## Assignment:
Each record must appear in the answer exactly as given.

## Data for this task:
Lemma dict_pop_elem k kv (d : dict) : kv ∈ dict_pop k d -> kv ∈ d.
Proof.
  induction d as [|[k0 v0] d IH]; simpl; [done|].
  destruct (String.eqb k k0).
  - intros H. right. auto.
  - intros [->|H]%elem_of_cons; [left | right; auto].
Qed.

Lemma no_null_set k v d : v <> PNone -> no_null d -> no_null (dict_set k v d).
Proof.
  intros Hv. unfold no_null. induction d as [|[k' v'] d IH]; simpl; intros Hd.
  - by constructor.
  - apply Forall_cons in Hd as [Hv' Hd].
    destruct (String.eqb k k'); constructor; auto.
Qed.

Lemma no_null_pop k d : no_null d -> no_null (dict_pop k d).
Proof.
  unfold no_null. induction d as [|[k' v'] d IH]; simpl; intros Hd; [done|].
  apply Forall_cons in Hd as [Hv' Hd].
  destruct (String.eqb k k'); [|constructor]; auto.
Qed.

Lemma no_null_get k d : no_null d -> dict_get k d <> Some PNone.
Proof.
  intros Hd Hk. apply dict_get_elem in Hk.
  unfold no_null in Hd. rewrite Forall_forall in Hd. by apply Hd in Hk.
Qed.

Lemma dict_get_pop_none k k' d : dict_get k' d = None -> dict_get k' (dict_pop k d) = None.
Proof.
  intros H. destruct (decide (k = k')) as [->|Hne].
  - apply dict_get_pop_eq.
  - by rewrite dict_get_pop_ne.
Qed.

Lemma is_none_false v : is_none v = false -> v <> PNone.
Proof. by destruct v. Qed.

Lemma add_items_no_null items d : no_null d -> no_null (add_items_with_values d items).
Proof.
  unfold add_items_with_values. revert d.
  induction items as [|[k v] items IH]; simpl; intros d Hd; [done|].
  apply IH. destruct (is_none v) eqn:E; [done|].
  apply no_null_set; [by apply is_none_false | done].
Qed.

Lemma add_items_absent k items d :
  (forall v, (k, v) ∈ items -> v = PNone) ->
  dict_get k (add_items_with_values d items) = dict_get k d.
Proof.
  unfold add_items_with_values. revert d.
  induction items as [|[k0 v0] items IH]; simpl; intros d H; [done|].
  rewrite IH; [intros v Hv; apply H; by right|].
  destruct (is_none v0) eqn:E; simpl; [done|].
  destruct (decide (k0 = k)) as [->|Hne].
  - specialize (H v0 ltac:(left)). subst. done.
  - by rewrite dict_get_set_ne.
Qed.

Lemma add_items_last k v items d :
  v <> PNone ->
  dict_get k (add_items_with_values d (items ++ [(k, v)])) = Some v.
Proof.
  intros Hv. unfold add_items_with_values. rewrite fold_left_app. simpl.
  destruct v; try done; apply dict_get_set_eq.
Qed.

Lemma from_items_no_null kwargs items :
  no_null (dict_from_items_with_values [kwargs] items).
Proof.
  unfold dict_from_items_with_values. simpl.
  do 2 apply add_items_no_null. constructor.
Qed.

Lemma dict_get_none_elem k v (d : dict) : dict_get k d = None -> (k, v) ∉ d.
Proof.
  induction d as [|[k0 v0] d IH]; simpl; intros H Hin.
  - by apply elem_of_nil in Hin.
  - destruct (String.eqb_spec k k0) as [->|Hne]; [done|].
    apply elem_of_cons in Hin as [[= -> ->]|Hin]; [done|]. by apply IH.
Qed.

Lemma from_items_absent k kwargs items :
  dict_get k kwargs = None ->
  (forall v, (k, v) ∈ items -> v = PNone) ->
  dict_get k (dict_from_items_with_values [kwargs] items) = None.
Proof.
  intros Hk Hi. unfold dict_from_items_with_values. simpl.
  rewrite add_items_absent //.
  rewrite add_items_absent //.
  intros v Hv. by apply dict_get_none_elem with (v := v) in Hk.
Qed.

(** *** Running the monad *)

Lemma bind_run {A B : Type} (m : M A) (f : A -> M B) w :
  (m ≫= f) w =
  match m w with
  | (Ok a, w') => f a w'
  | (Raise e, w') => (Raise e, w')
  end.
Proof. reflexivity. Qed.

Lemma check_type_pass obj ts opt w :
  type_ok obj ts opt = true -> check_type obj ts opt w = (Ok tt, w).
Proof. intros H. unfold check_type. by rewrite H. Qed.

Lemma check_type_fail obj ts opt w :
  type_ok obj ts opt = false ->
  check_type obj ts opt w = (Raise (TypeError "unexpected argument type"), w).
Proof. intros H. unfold check_type. by rewrite H. Qed.

Ltac run_bind := rewrite bind_run; cbv beta iota.
Ltac pass_check := run_bind; rewrite check_type_pass; [assumption | cbv beta iota].

Lemma requests_of_logged {A : Type} (m : M A) w req :
  sent (final (m w)) = sent w ++ [req] -> requests_of m w = [req].
Proof. unfold requests_of. intros ->. by rewrite drop_app_length. Qed.

Lemma requests_of_silent {A : Type} (m : M A) w :
  sent (final (m w)) = sent w -> requests_of m w = [].
Proof. unfold requests_of. intros ->. by rewrite drop_all. Qed.

(** *** The checks of create *)

Lemma files_accepted_list files :
  files_accepted files = true -> type_ok files [Tlist] true = true.
Proof. by destruct files. Qed.

Lemma attachments_accepted_list attachments :
  attachments_accepted attachments = true -> type_ok attachments [Tlist] true = true.
Proof. by destruct attachments. Qed.

Lemma normalize_files_accepted files w :
  files_accepted files = true ->
  normalize_files files w = (Ok (normal_files files), w).
Proof.
  destruct files as [| | | |[|[] []]| |]; try done.
Qed.

Lemma normalize_files_rejected files w :
  files_accepted files = false -> type_ok files [Tlist] true = true ->
  exists e, normalize_files files w = (Raise e, w) /\ validation_error e.
Proof.
  destruct files as [| | | |[|x [|y l]]| |]; try done; intros Hf _.
  - destruct x; try done; by eexists.
  - by eexists.
Qed.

## Result of this task:
Lemma dict_pop_elem k kv (d : dict) : kv ∈ dict_pop k d -> kv ∈ d.
Proof.
  induction d as [|[k0 v0] d IH]; simpl; [done|].
  destruct (String.eqb k k0).
  - intros H. right. auto.
  - intros [->|H]%elem_of_cons; [left | right; auto].
Qed.

Lemma no_null_set k v d : v <> PNone -> no_null d -> no_null (dict_set k v d).
Proof.
  intros Hv. unfold no_null. induction d as [|[k' v'] d IH]; simpl; intros Hd.
  - by constructor.
  - apply Forall_cons in Hd as [Hv' Hd].
    destruct (String.eqb k k'); constructor; auto.
Qed.

Lemma no_null_pop k d : no_null d -> no_null (dict_pop k d).
Proof.
  unfold no_null. induction d as [|[k' v'] d IH]; simpl; intros Hd; [done|].
  apply Forall_cons in Hd as [Hv' Hd].
  destruct (String.eqb k k'); [|constructor]; auto.
Qed.

Lemma no_null_get k d : no_null d -> dict_get k d <> Some PNone.
Proof.
  intros Hd Hk. apply dict_get_elem in Hk.
  unfold no_null in Hd. rewrite Forall_forall in Hd. by apply Hd in Hk.
Qed.

Lemma dict_get_pop_none k k' d : dict_get k' d = None -> dict_get k' (dict_pop k d) = None.
Proof.
  intros H. destruct (decide (k = k')) as [->|Hne].
  - apply dict_get_pop_eq.
  - by rewrite dict_get_pop_ne.
Qed.

Lemma is_none_false v : is_none v = false -> v <> PNone.
Proof. by destruct v. Qed.

Lemma add_items_no_null items d : no_null d -> no_null (add_items_with_values d items).
Proof.
  unfold add_items_with_values. revert d.
  induction items as [|[k v] items IH]; simpl; intros d Hd; [done|].
  apply IH. destruct (is_none v) eqn:E; [done|].
  apply no_null_set; [by apply is_none_false | done].
Qed.

Lemma add_items_absent k items d :
  (forall v, (k, v) ∈ items -> v = PNone) ->
  dict_get k (add_items_with_values d items) = dict_get k d.
Proof.
  unfold add_items_with_values. revert d.
  induction items as [|[k0 v0] items IH]; simpl; intros d H; [done|].
  rewrite IH; [intros v Hv; apply H; by right|].
  destruct (is_none v0) eqn:E; simpl; [done|].
  destruct (decide (k0 = k)) as [->|Hne].
  - specialize (H v0 ltac:(left)). subst. done.
  - by rewrite dict_get_set_ne.
Qed.

Lemma add_items_last k v items d :
  v <> PNone ->
  dict_get k (add_items_with_values d (items ++ [(k, v)])) = Some v.
Proof.
  intros Hv. unfold add_items_with_values. rewrite fold_left_app. simpl.
  destruct v; try done; apply dict_get_set_eq.
Qed.

Lemma from_items_no_null kwargs items :
  no_null (dict_from_items_with_values [kwargs] items).
Proof.
  unfold dict_from_items_with_values. simpl.
  do 2 apply add_items_no_null. constructor.
Qed.

Lemma dict_get_none_elem k v (d : dict) : dict_get k d = None -> (k, v) ∉ d.
Proof.
  induction d as [|[k0 v0] d IH]; simpl; intros H Hin.
  - by apply elem_of_nil in Hin.
  - destruct (String.eqb_spec k k0) as [->|Hne]; [done|].
    apply elem_of_cons in Hin as [[= -> ->]|Hin]; [done|]. by apply IH.
Qed.

Lemma from_items_absent k kwargs items :
  dict_get k kwargs = None ->
  (forall v, (k, v) ∈ items -> v = PNone) ->
  dict_get k (dict_from_items_with_values [kwargs] items) = None.
Proof.
  intros Hk Hi. unfold dict_from_items_with_values. simpl.
  rewrite add_items_absent //.
  rewrite add_items_absent //.
  intros v Hv. by apply dict_get_none_elem with (v := v) in Hk.
Qed.

(** *** Running the monad *)

Lemma bind_run {A B : Type} (m : M A) (f : A -> M B) w :
  (m ≫= f) w =
  match m w with
  | (Ok a, w') => f a w'
  | (Raise e, w') => (Raise e, w')
  end.
Proof. reflexivity. Qed.

Lemma check_type_pass obj ts opt w :
  type_ok obj ts opt = true -> check_type obj ts opt w = (Ok tt, w).
Proof. intros H. unfold check_type. by rewrite H. Qed.

Lemma check_type_fail obj ts opt w :
  type_ok obj ts opt = false ->
  check_type obj ts opt w = (Raise (TypeError "unexpected argument type"), w).
Proof. intros H. unfold check_type. by rewrite H. Qed.

Ltac run_bind := rewrite bind_run; cbv beta iota.
Ltac pass_check := run_bind; rewrite check_type_pass; [assumption | cbv beta iota].

Lemma requests_of_logged {A : Type} (m : M A) w req :
  sent (final (m w)) = sent w ++ [req] -> requests_of m w = [req].
Proof. unfold requests_of. intros ->. by rewrite drop_app_length. Qed.

Lemma requests_of_silent {A : Type} (m : M A) w :
  sent (final (m w)) = sent w -> requests_of m w = [].
Proof. unfold requests_of. intros ->. by rewrite drop_all. Qed.

(** *** The checks of create *)

Lemma files_accepted_list files :
  files_accepted files = true -> type_ok files [Tlist] true = true.
Proof. by destruct files. Qed.

Lemma attachments_accepted_list attachments :
  attachments_accepted attachments = true -> type_ok attachments [Tlist] true = true.
Proof. by destruct attachments. Qed.

Lemma normalize_files_accepted files w :
  files_accepted files = true ->
  normalize_files files w = (Ok (normal_files files), w).
Proof.
  destruct files as [| | | |[|[] []]| |]; try done.
Qed.

Lemma normalize_files_rejected files w :
  files_accepted files = false -> type_ok files [Tlist] true = true ->
  exists e, normalize_files files w = (Raise e, w) /\ validation_error e.
Proof.
  destruct files as [| | | |[|x [|y l]]| |]; try done; intros Hf _.
  - destruct x; try done; by eexists.
  - by eexists.
Qed.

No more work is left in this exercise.